Wherever a line in the records below contains "eapply", copy that line.

**Data excerpts**

■ ■ ■

(* ===== verification/Accounts.v ===== *)
(** * NEAR accounts: [utils/helpers.js]

    Creation of an account with its contract, and the checks of an account.
    The key store of a connection is the map from accounts to secret keys. *)

From Stdlib Require Import Ascii Strings.Byte.
From stdpp Require Import base list strings gmap.
From Stdlib Require Import ZArith Lia.
From S2P Require Import Prelude Js Borshify Effects Robust RobustSpec Traces.
Local Open Scope Z_scope.

Definition RETRY_NONCE : nat := 10.

(** [nearAPI.KeyPair.fromString(sk).getPublicKey().toString()] *)
Class KeyPairs := publicKeyOf : string -> exn + string.

Section accounts.
Context {St N : Type} `{NearAccounts N} `{Files N} `{KeyPairs}.
Abbreviation M := (M St N event).

Definition accountExists (accountId : string) : M bool :=
  catch (rpc (near_fetchState accountId) (EvFetchState accountId);; mret true) (fun _ => mret false).

(** The first loop: the value of [accountCreated]. *)
Fixpoint create_loop (n : nat) (master accountId accountPK : string) (balance : Z) : M bool :=
  match n with
  | O => mret false
  | S n =>
      r ← attempt (rpc (near_createAccount master accountId accountPK balance)
        (EvCreateAccount master accountId accountPK balance));
      match r with
      | inr _ => mret true
      | inl e =>
          if String.eqb (e_type e) "AccountAlreadyExists" then mret true
          else create_loop n master accountId accountPK balance
      end
  end.

(** The second loop: an error that is not a nonce error ends the process. *)
Fixpoint deploy_loop (n : nat) (accountId contractPath : string) : M bool :=
  match n with
  | O => mret false
  | S n =>
      r ← attempt (data ← rpc (readFileSync contractPath) (EvReadFile contractPath);
                   rpc (near_deployContract accountId data) (EvDeployNear accountId data));
      match r with
      | inr _ => mret true
      | inl e =>
          if includes "Transaction nonce" (e_message e) then deploy_loop n accountId contractPath
          else exit 1
      end
  end.

Definition maybeCreateAccount (masterAccountId accountId accountPK : string) (initBalance : Z)
    (contractPath : string) : M unit :=
  found ← accountExists accountId;
  if (found : bool) then mret tt
  else
    accountCreated ← create_loop RETRY_NONCE masterAccountId accountId accountPK initBalance;
    if negb accountCreated then exit 1
    else
      contractDeployed ← deploy_loop RETRY_NONCE accountId contractPath;
      if negb contractDeployed then exit 1 else mret tt.

(** [keys.find((key) => key.public_key === keyStoreKey.getPublicKey().toString())]:
    the key of the store is only looked at when the account has keys. *)
Definition accountHasTheKey (keyStore : gmap string string) (accountId : string) : M bool :=
  keys ← rpc (near_getAccessKeys accountId) (EvAccessKeys accountId);
  match keys with
  | [] => mret false
  | _ =>
      match keyStore !! accountId with
      | None => throw (TypeError "Cannot read property 'getPublicKey' of null")
      | Some sk => pk ← lift (of_sum (publicKeyOf sk)); mret (existsb (String.eqb pk) keys)
      end
  end.

Definition verifyAccount (keyStore : gmap string string) (accountId : string) : M bool :=
  found ← accountExists accountId;
  if negb found then exit 1
  else
    has ← accountHasTheKey keyStore accountId;
    if negb has then exit 1 else mret true.

Definition verifyAccountGently (keyStore : gmap string string) (accountId : string) : M bool :=
  found ← accountExists accountId;
  if negb found then mret false
  else
    has ← accountHasTheKey keyStore accountId;
    if negb has then mret false else mret true.

(** ** Lemmas *)

Definition is_create (ev : event) : bool :=
  match ev with EvCreateAccount _ _ _ _ _ => true | _ => false end.
Definition is_deploy (ev : event) : bool :=
  match ev with EvDeployNear _ _ _ => true | _ => false end.

(** The account is there: a creation succeeded, or was told so. *)
Definition created (master id pk : string) (balance : Z) (tr : list event) : Prop :=
  exists tr' r, tr = tr' ++ [EvCreateAccount master id pk balance r] /\
    match r with inr _ => True | inl e => e_type e = "AccountAlreadyExists" end.

Lemma create_loop_spec n master id pk balance : forall (w : world St N event),
  exists tr w' b, create_loop n master id pk balance w = (w', Ok b) /\ trace w' = trace w ++ tr /\
    (count is_create tr <= n)%nat /\ count is_deploy tr = 0%nat /\
    (b = true -> created master id pk balance tr) /\ (b = false -> count is_create tr = n).
Proof.
  induction n as [|n IH]; intros w; [exists [], w, false; rewrite app_nil_r; by split_and!|]. simpl.
  destruct (near_createAccount master id pk balance (net w)) as [n' r] eqn:E.
  set (w1 := mkWorld (store w) n' (trace w ++ [EvCreateAccount master id pk balance r])).
  erewrite (bind_run _ _ w w1 r) by (apply attempt_sum; unfold rpc; by rewrite E).
  assert (Hdone : match r with inr _ => True | inl e => e_type e = "AccountAlreadyExists" end ->
    exists tr w' b, (w1, Ok true) = (w', Ok b) /\ trace w' = trace w ++ tr /\
      (count is_create tr <= S n)%nat /\ count is_deploy tr = 0%nat /\
      (b = true -> created master id pk balance tr) /\ (b = false -> count is_create tr = S n)).
  { intros Hr. exists [EvCreateAccount master id pk balance r], w1, true.
    split_and!; try done; [unfold count; simpl; lia|]. intros _. by exists [], r. }
  destruct r as [e|u]; [|by apply Hdone]. cbn beta iota.
  destruct (String.eqb_spec (e_type e) "AccountAlreadyExists") as [He|]; [by apply Hdone|].
  destruct (IH w1) as (tr & w' & b & -> & Ht & Hc & Hd & Hb & Hf).
  exists (EvCreateAccount master id pk balance (inl e) :: tr), w', b.
  rewrite !count_cons. simpl. split_and!; try done; [by rewrite Ht; simpl; rewrite <- app_assoc|lia| |].
  - intros Hbt. destruct (Hb Hbt) as (tr' & r & -> & Hr). by exists (EvCreateAccount master id pk balance (inl e) :: tr'), r.
  - intros Hbf. by rewrite (Hf Hbf).
Qed.

Lemma deploy_loop_spec n id path : forall (w : world St N event),
  exists tr w' o, deploy_loop n id path w = (w', o) /\ trace w' = trace w ++ tr /\
    (count is_deploy tr <= n)%nat /\ count is_create tr = 0%nat /\
    (o = Exit 1 \/ o = Ok false \/
     (o = Ok true /\ exists tr' code, tr = tr' ++ [EvReadFile path (inr code); EvDeployNear id code (inr tt)])).
Proof.
  induction n as [|n IH]; intros w; [exists [], w, (Ok false); rewrite app_nil_r; split_and!; auto|]. simpl.
  destruct (readFileSync path (net w)) as [n1 r1] eqn:E1.
  (* the events of this round, whether it read the file and deployed *)
  assert (exists w1 tr1 r, attempt (data ← rpc (readFileSync path) (EvReadFile path);
      rpc (near_deployContract id data) (EvDeployNear id data)) w = (w1, Ok r) /\
    trace w1 = trace w ++ tr1 /\ (count is_deploy tr1 <= 1)%nat /\ count is_create tr1 = 0%nat /\
    match r with inr _ => exists code, tr1 = [EvReadFile path (inr code); EvDeployNear id code (inr tt)]
      | inl _ => True end) as (w1 & tr1 & r & E & Ht1 & Hd1 & Hc1 & Hr).
  { destruct r1 as [e|code].
    { eexists _, [EvReadFile path (inl e)], (inl e). split_and!; try done.
      - eapply attempt_throw, bind_throw. by apply rpc_throw.
      - done.
      - unfold count; simpl; lia. }
    destruct (near_deployContract id code n1) as [n2 r2] eqn:E2.
    eexists _, [EvReadFile path (inr code); EvDeployNear id code r2], r2. split_and!; try done.
    - eapply attempt_sum. erewrite bind_run by (by apply rpc_run). unfold rpc; simpl. by rewrite E2.
    - simpl. by rewrite <- app_assoc.
    - destruct r2 as [|[]]; [done|]. by exists code. }
  rewrite (bind_run _ _ _ _ _ E). destruct r as [e|u].
  - destruct (includes "Transaction nonce" (e_message e)).
    + destruct (IH w1) as (tr & w' & o & -> & Ht & Hd & Hc & Ho).
      exists (tr1 ++ tr), w', o. rewrite !count_app. split_and!; try lia; try done.
      * by rewrite Ht, Ht1, app_assoc.
      * destruct Ho as [|[|(Ho & tr' & code & ->)]]; auto. right. right. split; [done|].
        exists (tr1 ++ tr'), code. by rewrite app_assoc.
    + exists tr1, w1, (Exit 1). split_and!; try done; [lia|by left].
  - destruct Hr as [code ->]. eexists _, w1, (Ok true). split; [done|]. split_and!; try done; [lia|].
    right. right. split; [done|]. by exists [], code.
Qed.
End accounts.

■ ■ ■

**Exercise output**
      - eapply attempt_throw, bind_throw. by apply rpc_throw.
    - eapply attempt_sum. erewrite bind_run by (by apply rpc_run). unfold rpc; simpl. by rewrite E2.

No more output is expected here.